“A chaotic, furious, extraordinary Bengali confection...Irresistible.” -- Philip Hensher, Man Booker–shortlisted author of The Northern Clemency
“A feminist, fractured fairy tale…this is a story that lingers.” – NPR
"The book is a riot, a sprightly thriller that will make you not only want to discover more Bengali cultural norms of the vintage era but also create rational stirrings within you to go look up more of Shirshendu Mukhopadhyay’s works." -- World Literature Today
A laugh-out-loud, tug-at-your-heartstrings tale of love, family, and freedom centered around three generations of Bengali women.
Somlata has just married into the dynastic but declining Mitra family.

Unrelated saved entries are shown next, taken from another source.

(** C8: in a run via [runCode] the elements drawn go into a figure created
    for this run. When there is at least one, the graph area holds exactly
    that one figure, whatever it held before, and is marked 'has-content';
    the figure carries a caption exactly when the cell's 'fig-cap' option
    is set (truthy), and the caption is the option's value. When nothing
    was drawn, the mark is removed from the graph area. *)
Theorem runCode_renders_figure (tg : Target) (code : jsstring) (p : Page) :
  mainPyodide py = Fulfilled tt ->
  truthy_flag (this_props p !! "executeLock") = false ->
  let after := runCode_on py cfg formatOutput tg code p in
  let drawn := run_drawn py (py_calls p) code in
  let figcaption := if truthy_prop (fig_cap cfg) then fig_cap cfg else None in
  figures (snd after) !! length (figures p) = Some drawn /\
  (drawn <> [] ->
   outputGraphDiv (target tg (snd after)) =
     {| innerHTML := [Figure drawn figcaption]; has_content := true |}) /\
  (drawn = [] ->
   outputGraphDiv (target tg (snd after)) = {| innerHTML := []; has_content := false |}) /\
  (is_Some figcaption <-> truthy_prop (fig_cap cfg) = true).
Proof.
  intros Hready Hguard after drawn figcaption. subst after drawn figcaption.
  rewrite runCode_on_fulfilled by assumption.
  destruct p as [props pr ap bt out figs mpl calls rq al].
  split; [destruct tg; page_simpl; apply fresh_figure_children|].
  split; [|split].
  - intros Hdrawn. unfold rendered_graph.
    destruct (run_drawn py _ code) as [|d ds] eqn:E; [congruence|].
    destruct tg; page_simpl; rewrite ?E; reflexivity.
  - intros Hnone. unfold rendered_graph.
    destruct tg; page_simpl; rewrite Hnone; reflexivity.
  - destruct (fig_cap cfg) as [[|c s]|]; cbn; split; intros H;
      try reflexivity; try discriminate; try (eexists; reflexivity);
      destruct H; discriminate.
Qed.

(** C2, as the code has it: when resolving the dependencies of the source
    text fails, the failure is not propagated but captured as a stderr
    record; the interpreter is not asked to run the source text; the run
    goes on to render the captured block and to release the lock. *)
Theorem runCode_dependency_failure (tg : Target) (code : jsstring) (p : Page) (err : Exn) :
  mainPyodide py = Fulfilled tt ->
  truthy_flag (this_props p !! "executeLock") = false ->
  loadPackagesFromImports py (py_calls p) code = Rejected err ->
  let after := runCode_on py cfg formatOutput tg code p in
  fst after = Done tt /\
  py_calls (snd after) = py_calls p ++ [LoadPackagesFromImports code] /\
  qpyodideOutput (snd after) = [mkRecord (Caught err) "stderr"] /\
  outputCodeDiv (target tg (snd after)) =
    rendered_output (formatOutput [mkRecord (Caught err) "stderr"]) /\
  this_props (snd after) !! "executionLock" = Some false /\
  run_buttons (snd after) = map (fun _ => false) (run_buttons p).
Proof.
  intros Hready Hguard Hdeps after. subst after.
  rewrite runCode_on_fulfilled by assumption.
  unfold run_calls, run_records. rewrite Hdeps.
  destruct p as [props pr ap bt out figs mpl calls rq al].
  destruct tg; page_simpl; repeat split; try reflexivity; apply lookup_insert_eq.
Qed.

(** C3, as the code has it: when the interpreter is ready, [runCode]
    returns normally, an error raised by the source text is the last
    record of the buffer, on stderr, and the lock is released and every
    run button enabled; when awaiting the interpreter fails, the failure
    leaves [runCode] and the lock stays set and every run button
    disabled. *)
Theorem runCode_lock_release (tg : Target) (code : jsstring) (p : Page) :
  truthy_flag (this_props p !! "executeLock") = false ->
  let after := runCode_on py cfg formatOutput tg code p in
  match mainPyodide py with
  | Fulfilled _ =>
      fst after = Done tt /\
      (forall err,
         loadPackagesFromImports py (py_calls p) code = Fulfilled tt ->
         settles (runPythonAsync py (py_calls p ++ [LoadPackagesFromImports code]) code)
           = Rejected err ->
         last (qpyodideOutput (snd after)) = Some (mkRecord (Caught err) "stderr")) /\
      this_props (snd after) !! "executionLock" = Some false /\
      run_buttons (snd after) = map (fun _ => false) (run_buttons p)
  | Rejected reason =>
      fst after = Thrown reason /\
      this_props (snd after) !! "executionLock" = Some true /\
      run_buttons (snd after) = map (fun _ => true) (run_buttons p)
  end.
Proof.
  intros Hguard after. subst after.
  destruct (mainPyodide py) as [[]|reason] eqn:Hready.
  - rewrite runCode_on_fulfilled by assumption.
    destruct p as [props pr ap bt out figs mpl calls rq al].
    split; [reflexivity|]. split; [|split].
    + intros err Hdeps Hraise. unfold run_records. page_simpl.
      destruct tg; page_simpl; rewrite Hdeps, Hraise; apply last_snoc.
    + destruct tg; page_simpl; apply lookup_insert_eq.
    + destruct tg; page_simpl; reflexivity.
  - rewrite runCode_on_unlocked by assumption.
    rewrite (runCode_resume_rejected py cfg formatOutput tg code _ reason Hready).
    destruct p as [props pr ap bt out figs mpl calls rq al].
    page_simpl. repeat split. apply lookup_insert_eq.
Qed.

End RunCode.

(** A run of [print(1+1)] on an interpreter that echoes its source: the
    output area shows the block. *)
Lemma runCode_renders_block_witness :
  mainPyodide py_echo = Fulfilled tt /\
  truthy_flag (this_props (page_of cfg_default) !! "executeLock") = false /\
  outputCodeDiv
    (primary (snd (runCode py_echo cfg_default fmt_concat source (page_of cfg_default)))) =
  {| innerHTML := [Pre false (Some source)]; has_content := true |}.
Proof.
  split; [reflexivity|]. split; [reflexivity|].
  exact (proj2 (proj2 (runCode_renders_block py_echo cfg_default fmt_concat Primary source
                         (page_of cfg_default) eq_refl eq_refl))).
Defined.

At eighteen, she expects to settle into her role as a devout wife in this traditional, multi-generational family. But then Somlata, wandering the halls of the grand, decaying Mitra mansion, stumbles upon the body of her great aunt-in-law, Pishima.
A child bride widowed at twelve, Pishima has finally passed away at the ripe old age of seventy. But she isn’t letting go just yet. Pishima has long harbored a grudge against the Mitras for keeping her in perpetual widowhood, never allowed to fall in love.. Now, her ghost intends to meddle in their lives, making as much mischief as possible. Pishima gives Somlata the keys to her mysterious box of gold to keep it out of the Mitras’ hands. However, the selfless Somlata, witnessing her new family waste away their wealth to the brink of bankruptcy, has her own ideas.

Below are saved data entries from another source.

(** X1.  The constructor loses and repeats no declared member: the
    instance methods together with the static methods are the own methods
    of the class, the first all non-static and the second all static, and
    the same holds for the properties. *)
Theorem own_members_partitioned :
  Permutation (map method (GoClass.methods (new_GoClass this0 type)
                           ++ GoClass.staticMethods (new_GoClass this0 type)))
              (ClassType.ownMethods type)
  /\ Permutation (map property (GoClass.properties (new_GoClass this0 type)
                                ++ GoClass.staticProperties (new_GoClass this0 type)))
                 (ClassType.ownProperties type)
  /\ Forall (fun m => Method.static (method m) = false
                      /\ ClassMethod_parent m = this0)
            (GoClass.methods (new_GoClass this0 type))
  /\ Forall (fun m => Method.static (method m) = true
                      /\ ClassMethod_parent m = this0)
            (GoClass.staticMethods (new_GoClass this0 type))
  /\ Forall (fun p => Property.static (property p) = false
                      /\ GoProperty_parent p = this0)
            (GoClass.properties (new_GoClass this0 type))
  /\ Forall (fun p => Property.static (property p) = true
                      /\ GoProperty_parent p = this0)
            (GoClass.staticProperties (new_GoClass this0 type)).
Proof.
  cbn [new_GoClass GoClass.methods GoClass.staticMethods GoClass.properties
       GoClass.staticProperties].
  split; [| split].
  - rewrite map_app, <- !Array_sort_Permutation, !map_map. cbn [method].
    rewrite !map_id. apply filter_partition.
  - rewrite map_app, <- !Array_sort_Permutation, !map_map. cbn [property].
    rewrite !map_id. apply filter_partition.
  - repeat split; apply Forall_forall; intros x I;
      apply Array_sort_In, in_map_iff in I; destruct I as (y & <- & I);
      apply filter_In in I; destruct I as [_ I]; cbn;
      (split; [| reflexivity]);
      solve [exact I | now apply negb_true_iff].
Qed.

End Members.

(** ** The blocks that [emit] opens *)

Lemma nesting_app (d : nat) (l1 l2 : list Emitted) :
  nesting d (l1 ++ l2)
  = match nesting d l1 with Some d' => nesting d' l2 | None => None end.
Proof.
  revert d. induction l1 as [|e l1 IH]; intros d; simpl; trivial.
  destruct e; trivial; destruct d; trivial.
Qed.

Lemma nesting_flat (d : nat) (l : list Emitted) :
  Forall flat l -> nesting d l = Some d.
Proof.
  induction 1 as [|e l F _ IH]; simpl; trivial.
  destruct e; trivial; contradiction.
Qed.

Lemma nesting_flat_map {A} (f : A -> list Emitted) (l : list A) :
  (forall x, nesting 0 (f x) = Some 0) -> nesting 0 (flat_map f l) = Some 0.
Proof.
  intros B. induction l as [|x l IH]; simpl; trivial.
  now rewrite nesting_app, B.
Qed.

Boshon is a book-loving, scooter-riding, rebellious teenager who wants nothing to do with the many suitors that ask for her hand. She yearns for freedom and wants to go to college. But when her poor neighbor returns from America she finds herself falling in love. Perhaps Pishima’s yearning spirit lives on in her own her heart?
The Aunt Who Wouldn’t Die is a frenetic, funny, and fresh novel about three generations of Mitra women who are surprising at every turn and defy all expectations. They may be guarding a box of gold, but they are the true treasures in this gem of a novel.